━━ Provided material
(* ===== verification/Socket.v ===== *)
(** * Sockets

    Models [src/network/socket.cpp] with [include/scratchbird/network/socket.h]
    and [socket_types.h], on Linux: addresses, the states of a socket, who owns
    its descriptor, reading, writing and waiting, and the options. The system
    calls are the interface [System] over a state [K] of the system; what is
    assumed of them is stated where it is used. [Transport] sees a socket as a
    list of arrivals: the last theorems justify that view. *)

From S2P Require Import Prelude.
From S2P Require Import Sqlstate.
From S2P Require Import ErrorContext.
From S2P Require Import Text.
From S2P Require Import State.
From S2P Require Import Transport.
From S2P Require Import Leases.

(** ** Types *)

Inductive AddressFamily := IPV4 | IPV6 | UNIX | UNSPEC.
Inductive SocketType := STREAM | DATAGRAM | RAW.
Inductive SocketState :=
  | CLOSED | CREATED | BOUND | LISTENING | CONNECTING | CONNECTED | SSL_HANDSHAKE | READY | CLOSING | ERROR_STATE.

#[export] Instance AddressFamily_eq_dec : EqDecision AddressFamily.
Proof. solve_decision. Defined.
#[export] Instance SocketType_eq_dec : EqDecision SocketType.
Proof. solve_decision. Defined.
#[export] Instance SocketState_eq_dec : EqDecision SocketState.
Proof. solve_decision. Defined.

Record NetworkAddress := mkAddress { family : AddressFamily; host : bytes; port : Z; path : bytes }.

(** The three constructors. *)
Definition no_address : NetworkAddress := mkAddress UNSPEC [] 0 [].
Definition inet_address (h : bytes) (p : Z) (af : AddressFamily) : NetworkAddress := mkAddress af h p [].
Definition unix_address (unix_path : bytes) : NetworkAddress := mkAddress UNIX [] 0 unix_path.

Definition toString (a : NetworkAddress) : bytes :=
  match family a with
  | UNIX => ("unix:" : bytes) ++ path a
  | IPV6 => ("[" : bytes) ++ host a ++ ("]:" : bytes) ++ dec (port a)
  | _ => host a ++ (":" : bytes) ++ dec (port a)
  end.

Definition isValidAddress (a : NetworkAddress) : bool :=
  match family a with
  | UNIX => negb (bool_decide (path a = []))
  | _ => negb (bool_decide (host a = [])) && (0 <? port a)
  end.

Record SocketOptions := mkOptions {
  reuse_address : bool;
  reuse_port : bool;
  tcp_nodelay : bool;
  tcp_keepalive : bool;
  keepalive_idle_sec : Z;
  keepalive_interval_sec : Z;
  keepalive_count : Z;
  recv_buffer_size : Z;
  send_buffer_size : Z;
  connect_timeout_ms : Z;
  read_timeout_ms : Z;
  write_timeout_ms : Z;
  non_blocking : bool
}.

Definition DEFAULT_RECV_BUFFER_SIZE : Z := 65536.
Definition DEFAULT_SEND_BUFFER_SIZE : Z := 65536.

Definition default_options : SocketOptions :=
  mkOptions true false true true 60 10 5 DEFAULT_RECV_BUFFER_SIZE DEFAULT_SEND_BUFFER_SIZE 30000 300000 300000 false.

(** Of the statistics those that a socket writes; times are those of the steady
    clock. *)
Record NetworkStats := mkStats {
  bytes_sent : Z;
  bytes_received : Z;
  connected_at : Z;
  last_activity : Z;
  last_read : Z;
  last_write : Z
}.

#[export] Instance NetworkStats_eta : Eta NetworkStats :=
  λ s, mkStats (bytes_sent s) (bytes_received s) (connected_at s) (last_activity s) (last_read s) (last_write s).

Definition INVALID_SOCKET_VALUE : Z := -1.

Record Socket := mkSocket {
  fd_ : Z;
  family_ : AddressFamily;
  type_ : SocketType;
  state_ : SocketState;
  non_blocking_ : bool;
  last_error_ : Z;
  stats_ : NetworkStats
}.

#[export] Instance Socket_eta : Eta Socket :=
  λ s, mkSocket (fd_ s) (family_ s) (type_ s) (state_ s) (non_blocking_ s) (last_error_ s) (stats_ s).

Definition isValid (s : Socket) : bool := negb (fd_ s =? INVALID_SOCKET_VALUE).
Definition isOpen (s : Socket) : bool := negb (bool_decide (state_ s = CLOSED)).
Definition isConnected (s : Socket) : bool := bool_decide (state_ s ∈ [CONNECTED; READY]).

(** ** The system *)

Definition AF_UNSPEC : Z := 0.
Definition AF_UNIX : Z := 1.
Definition AF_INET : Z := 2.
Definition AF_INET6 : Z := 10.
Definition POLLIN : Z := 1.
Definition POLLOUT : Z := 4.
(** [POLLERR | POLLHUP | POLLNVAL] *)
Definition poll_faults : Z := 56.
Definition EAGAIN : Z := 11.
Definition EINPROGRESS : Z := 115.
Definition O_NONBLOCK : Z := 2048.

Definition toNativeFamily (family : AddressFamily) : Z :=
  match family with IPV4 => AF_INET | IPV6 => AF_INET6 | UNIX => AF_UNIX | UNSPEC => AF_UNSPEC end.

Definition toNativeType (type : SocketType) : Z :=
  match type with STREAM => 1 | DATAGRAM => 2 | RAW => 3 end.

(** [sockaddr_storage], as the member that its family selects. *)
Inductive sockaddr :=
  | SockaddrUn (sun_path : bytes)
  | SockaddrIn (addr : bytes) (sin_port : Z)
  | SockaddrIn6 (addr : bytes) (sin6_port : Z)
  | SockaddrOther.

(** An option of [setsockopt] with its value. *)
Inductive sockopt :=
  | TCP_NODELAY (flag : Z)
  | SO_KEEPALIVE (flag : Z)
  | TCP_KEEPIDLE (seconds : Z)
  | TCP_KEEPINTVL (seconds : Z)
  | TCP_KEEPCNT (count : Z)
  | SO_REUSEADDR (flag : Z)
  | SO_REUSEPORT (flag : Z)
  | SO_RCVBUF (size : Z)
  | SO_SNDBUF (size : Z)
  | SO_RCVTIMEO (seconds microseconds : Z)
  | SO_SNDTIMEO (seconds microseconds : Z)
  | SO_LINGER (onoff seconds : Z).

(** What the code calls. A call that can fail answers the error number, on the
    left, or its result; [poll] answers the events when it finds the descriptor
    ready. New descriptors are never -1. *)
Class System (K : Type) := {
  inet_pton : Z → bytes → option bytes;
  inet_ntop : Z → bytes → bytes;
  strerror : Z → bytes;
  steady_clock : K → Z;
  getaddrinfo : Z → bytes → K → option bytes * K;
  sys_socket : Z → Z → K → (Z + Z) * K;
  sys_connect : Z → sockaddr → K → (Z + unit) * K;
  sys_bind : Z → sockaddr → K → (Z + unit) * K;
  sys_listen : Z → Z → K → (Z + unit) * K;
  sys_accept : Z → K → (Z + Z * sockaddr) * K;
  sys_shutdown : Z → bool → bool → K → (Z + unit) * K;
  sys_close : Z → K → K;
  sys_recv : Z → nat → bool → K → (Z + bytes) * K;
  sys_send : Z → bytes → K → (Z + nat) * K;
  sys_readv : Z → list nat → K → (Z + bytes) * K;
  sys_writev : Z → list bytes → K → (Z + nat) * K;
  sys_poll : Z → Z → Z → K → option Z * K;
  sys_ioctl : Z → K → option Z * K;
  sys_getfl : Z → K → option Z * K;
  sys_setfl : Z → Z → K → bool * K;
  sys_setsockopt : Z → sockopt → K → bool * K;
  sys_getsockname : Z → K → option sockaddr * K;
  sys_getpeername : Z → K → option sockaddr * K;
  sys_peercred : Z → K → option (Z * Z * Z) * K;
  socket_valid f t k fd k' : sys_socket f t k = (inr fd, k') → fd ≠ INVALID_SOCKET_VALUE;
  accept_valid l k fd a k' : sys_accept l k = (inr (fd, a), k') → fd ≠ INVALID_SOCKET_VALUE
}.

(** The caller's error context, the system, and the descriptors that were
    obtained and closed so far. *)
Record world (K : Type) := mkWorld {
  context : option ErrorContext;
  system : K;
  taken : list Z;
  closed : list Z
}.
Arguments mkWorld {K}.
Arguments context {K}.
Arguments system {K}.
Arguments taken {K}.
Arguments closed {K}.
(* ===== verification/Tls.v ===== *)
(** * TLS

    Models [src/security/tls_context.cpp] with [include/scratchbird/security/tls_config.h]:
    the configurations and their checks, certificates and host names, the
    creation and ownership of contexts, and connections. OpenSSL is the interface
    [OpenSSL]: what each call answers is not assumed, and the calls made are kept
    in a trace, about which the theorems are. Built against OpenSSL 3. *)

From S2P Require Import Prelude.
From S2P Require Import Sqlstate.
From S2P Require Import ErrorContext.
From S2P Require Import Text.
From S2P Require Import State.
From S2P Require Import Transport.
From S2P Require Import Leases.

(** ** Versions *)

Inductive TLSVersion := TLS_1_0 | TLS_1_1 | TLS_1_2 | TLS_1_3.

#[export] Instance TLSVersion_eq_dec : EqDecision TLSVersion.
Proof. solve_decision. Defined.

Definition version_code (v : TLSVersion) : Z :=
  match v with TLS_1_0 => 0 | TLS_1_1 => 1 | TLS_1_2 => 2 | TLS_1_3 => 3 end.

Definition tlsVersionToString (v : TLSVersion) : bytes :=
  match v with TLS_1_0 => "TLSv1.0" | TLS_1_1 => "TLSv1.1" | TLS_1_2 => "TLSv1.2" | TLS_1_3 => "TLSv1.3" end.

Definition parseTLSVersion (str : bytes) : option TLSVersion :=
  if bool_decide (str ∈ [("TLSv1.0" : bytes); ("TLS1.0" : bytes); ("1.0" : bytes)]) then Some TLS_1_0
  else if bool_decide (str ∈ [("TLSv1.1" : bytes); ("TLS1.1" : bytes); ("1.1" : bytes)]) then Some TLS_1_1
  else if bool_decide (str ∈ [("TLSv1.2" : bytes); ("TLS1.2" : bytes); ("1.2" : bytes)]) then Some TLS_1_2
  else if bool_decide (str ∈ [("TLSv1.3" : bytes); ("TLS1.3" : bytes); ("1.3" : bytes)]) then Some TLS_1_3
  else None.

Definition TLS1_VERSION : Z := 0x0301.
Definition TLS1_1_VERSION : Z := 0x0302.
Definition TLS1_2_VERSION : Z := 0x0303.
Definition TLS1_3_VERSION : Z := 0x0304.

Definition tlsVersionToSSL (v : TLSVersion) : Z :=
  match v with TLS_1_0 => TLS1_VERSION | TLS_1_1 => TLS1_1_VERSION | TLS_1_2 => TLS1_2_VERSION | TLS_1_3 => TLS1_3_VERSION end.

Definition sslVersionToTLS (version : Z) : TLSVersion :=
  if version =? TLS1_VERSION then TLS_1_0
  else if version =? TLS1_1_VERSION then TLS_1_1
  else if version =? TLS1_2_VERSION then TLS_1_2
  else if version =? TLS1_3_VERSION then TLS_1_3
  else TLS_1_2.

(** ** Configurations *)

Inductive VerifyMode := VERIFY_NONE | OPTIONAL | REQUIRE | REQUIRE_ONCE.
Inductive OCSPMode := OCSP_DISABLED | SOFT_FAIL | HARD_FAIL.

#[export] Instance VerifyMode_eq_dec : EqDecision VerifyMode.
Proof. solve_decision. Defined.
(** [out] filled in, [None] when the code is an error ([out] is not used then). *)
Definition build_param_value (value : option sb_value) : outcome (sb_error_code * option ParamValue) :=
  match value with
  | None => Ret (SB_ERR_NULL_POINTER, None)
  | Some value =>
      let oid := resolve_type_oid value in
      let out := fresh_param oid in
      let d := vdata value in
      let with_data (b : bytes) := Ret (SB_OK, Some (out <| pdata := b |>)) in
      if visnull value || bool_decide (vtype value = SB_TYPE_NULL) then Ret (SB_OK, Some (out <| WireBuild.is_null := true |>)) else
      if bool_decide (vtype value ∈ [SB_TYPE_RANGE; SB_TYPE_ARRAY]) && (oid =? 0) then Ret (SB_ERR_INVALID_PARAM, None) else
      match vtype value with
      | SB_TYPE_BOOLEAN => v ← read_boolean d; with_data [if v =? 0 then Byte.x00 else Byte.x01]
      | SB_TYPE_SMALLINT => v ← read_smallint d; with_data (bytes2 v)
      | SB_TYPE_INTEGER => v ← read_integer d; with_data (bytes4 v)
      | SB_TYPE_BIGINT => v ← read_bigint d; with_data (bytes8 v)
      | SB_TYPE_REAL => v ← read_real d; with_data (bytes4 v)
      | SB_TYPE_DOUBLE => v ← read_double d; with_data (bytes8 v)
      | SB_TYPE_CHAR | SB_TYPE_VARCHAR | SB_TYPE_TEXT | SB_TYPE_JSON | SB_TYPE_JSONB | SB_TYPE_XML
      | SB_TYPE_TSVECTOR | SB_TYPE_TSQUERY | SB_TYPE_DECIMAL =>
          '(p, n) ← read_string d; b ← from_pointer p n; with_data b
      | SB_TYPE_ARRAY | SB_TYPE_VECTOR | SB_TYPE_INET | SB_TYPE_CIDR | SB_TYPE_MACADDR =>
          '(p, n) ← read_binary d;
          if bool_decide (p = None) && (0 <? n)%nat then Ret (SB_ERR_NULL_POINTER, None) else
          b ← from_nullable p n; with_data b
      | SB_TYPE_COMPOSITE | SB_TYPE_RANGE | SB_TYPE_UNKNOWN | SB_TYPE_GEOMETRY | SB_TYPE_BLOB =>
          '(p, n) ← read_binary d; b ← from_nullable p n; with_data b
      | SB_TYPE_MONEY => cents ← read_money d; with_data (le_bytes 8 cents)
      | SB_TYPE_DATE => '(y, m, dd) ← read_date d; days ← days_of_date y m dd; with_data (bytes4 days)
      | SB_TYPE_TIME | SB_TYPE_TIME_TZ =>
          '(h, m, s, us) ← read_time d; with_data (bytes8 (micros_of_time h m s us))
      | SB_TYPE_INTERVAL => '(micros, days, months) ← read_interval d; with_data (interval_bytes micros days months)
      | SB_TYPE_TIMESTAMP | SB_TYPE_TIMESTAMP_TZ =>
          t ← read_timestamp d;
          let micros_since_2000 := t - kDaysFrom1970To2000 * kMicrosPerDay in
          if micros_since_2000 <? - 2 ^ 63 then UB else with_data (bytes8 micros_since_2000)
      | SB_TYPE_UUID => u ← read_uuid d; with_data u
      | SB_TYPE_NULL => Ret (SB_ERR_INVALID_PARAM, None)
      end
  end.

(** ** Decoding *)

Definition decode_date (days_since_2000 : Z) : sb_data :=
  let days_since_epoch := days_since_2000 + kDaysFrom1970To2000 in
  date_val (extractYear days_since_epoch) (extractMonth days_since_epoch) (extractDay days_since_epoch).

Definition decode_time (micros : Z) : sb_data :=
  time_val (extractHour micros) (extractMinute micros) (extractSecond micros) (extractMicrosecond micros).

Definition decode_timestamp (micros : Z) : sb_data := timestamp_val micros 0.

(** The pointer into the cell; that of an empty vector may be null. *)
Definition cell_binary (data : bytes) : sb_data :=
  binary_val (if bool_decide (data = []) then None else Some data) (length data).
Definition cell_string (data : bytes) : sb_data := string_val (Some data) (length data).

(** Only the first sixteen bytes of an interval are read; short data gives
    zeros. The sum of a timestamp must not overflow. *)
Definition cell_data (type : sb_type) (data : bytes) : outcome sb_data :=
  match type with
  | SB_TYPE_BOOLEAN => Ret (boolean_val (match data with b :: _ => if byte_val b =? 0 then 0 else 1 | [] => 0 end))
  | SB_TYPE_SMALLINT => Ret (smallint_val (default 0 (decode_int16 data)))
  | SB_TYPE_INTEGER => Ret (integer_val (default 0 (decode_int32 data)))
  | SB_TYPE_BIGINT => Ret (bigint_val (default 0 (decode_int64 data)))
  | SB_TYPE_REAL => Ret (real_val (default 0 (decodeScalar 4 data)))
  | SB_TYPE_DOUBLE => Ret (double_val (default 0 (decodeScalar 8 data)))
  | SB_TYPE_MONEY => Ret (money_val (default 0 (decode_int64 data)))
  | SB_TYPE_DATE => Ret (decode_date (default 0 (decode_int32 data)))
  | SB_TYPE_TIME | SB_TYPE_TIME_TZ => Ret (decode_time (default 0 (decode_int64 data)))
  | SB_TYPE_INTERVAL =>
      Ret (if (length data <? 16)%nat then interval_val 0 0 0
           else interval_val (default 0 (decode_int64 data)) (default 0 (decode_int32 (drop 8 data)))
                  (default 0 (decode_int32 (drop 12 data))))
  | SB_TYPE_TIMESTAMP | SB_TYPE_TIMESTAMP_TZ =>
      let micros := default 0 (decode_int64 data) + kDaysFrom1970To2000 * kMicrosPerDay in
      if 2 ^ 63 <=? micros then UB else Ret (decode_timestamp micros)
  | SB_TYPE_UUID => Ret (uuid_val (if (length data <? 16)%nat then replicate 16 Byte.x00 else take 16 data))
  | SB_TYPE_BLOB | SB_TYPE_GEOMETRY | SB_TYPE_ARRAY | SB_TYPE_VECTOR | SB_TYPE_INET | SB_TYPE_CIDR | SB_TYPE_MACADDR
  | SB_TYPE_COMPOSITE | SB_TYPE_RANGE | SB_TYPE_UNKNOWN => Ret (cell_binary data)
  | SB_TYPE_CHAR | SB_TYPE_VARCHAR | SB_TYPE_TEXT | SB_TYPE_JSON | SB_TYPE_JSONB | SB_TYPE_XML | SB_TYPE_TSVECTOR
  | SB_TYPE_TSQUERY | SB_TYPE_DECIMAL | SB_TYPE_NULL => Ret (cell_string data)
  end.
━━━━
Task objective: All that should be written out is the stretch of lines above between the one holding "match value with" and the one holding "let with_data (b", inclusive, exactly as given.

Answer space:
  match value with
  | None => Ret (SB_ERR_NULL_POINTER, None)
  | Some value =>
      let oid := resolve_type_oid value in
      let out := fresh_param oid in
      let d := vdata value in
      let with_data (b : bytes) := Ret (SB_OK, Some (out <| pdata := b |>)) in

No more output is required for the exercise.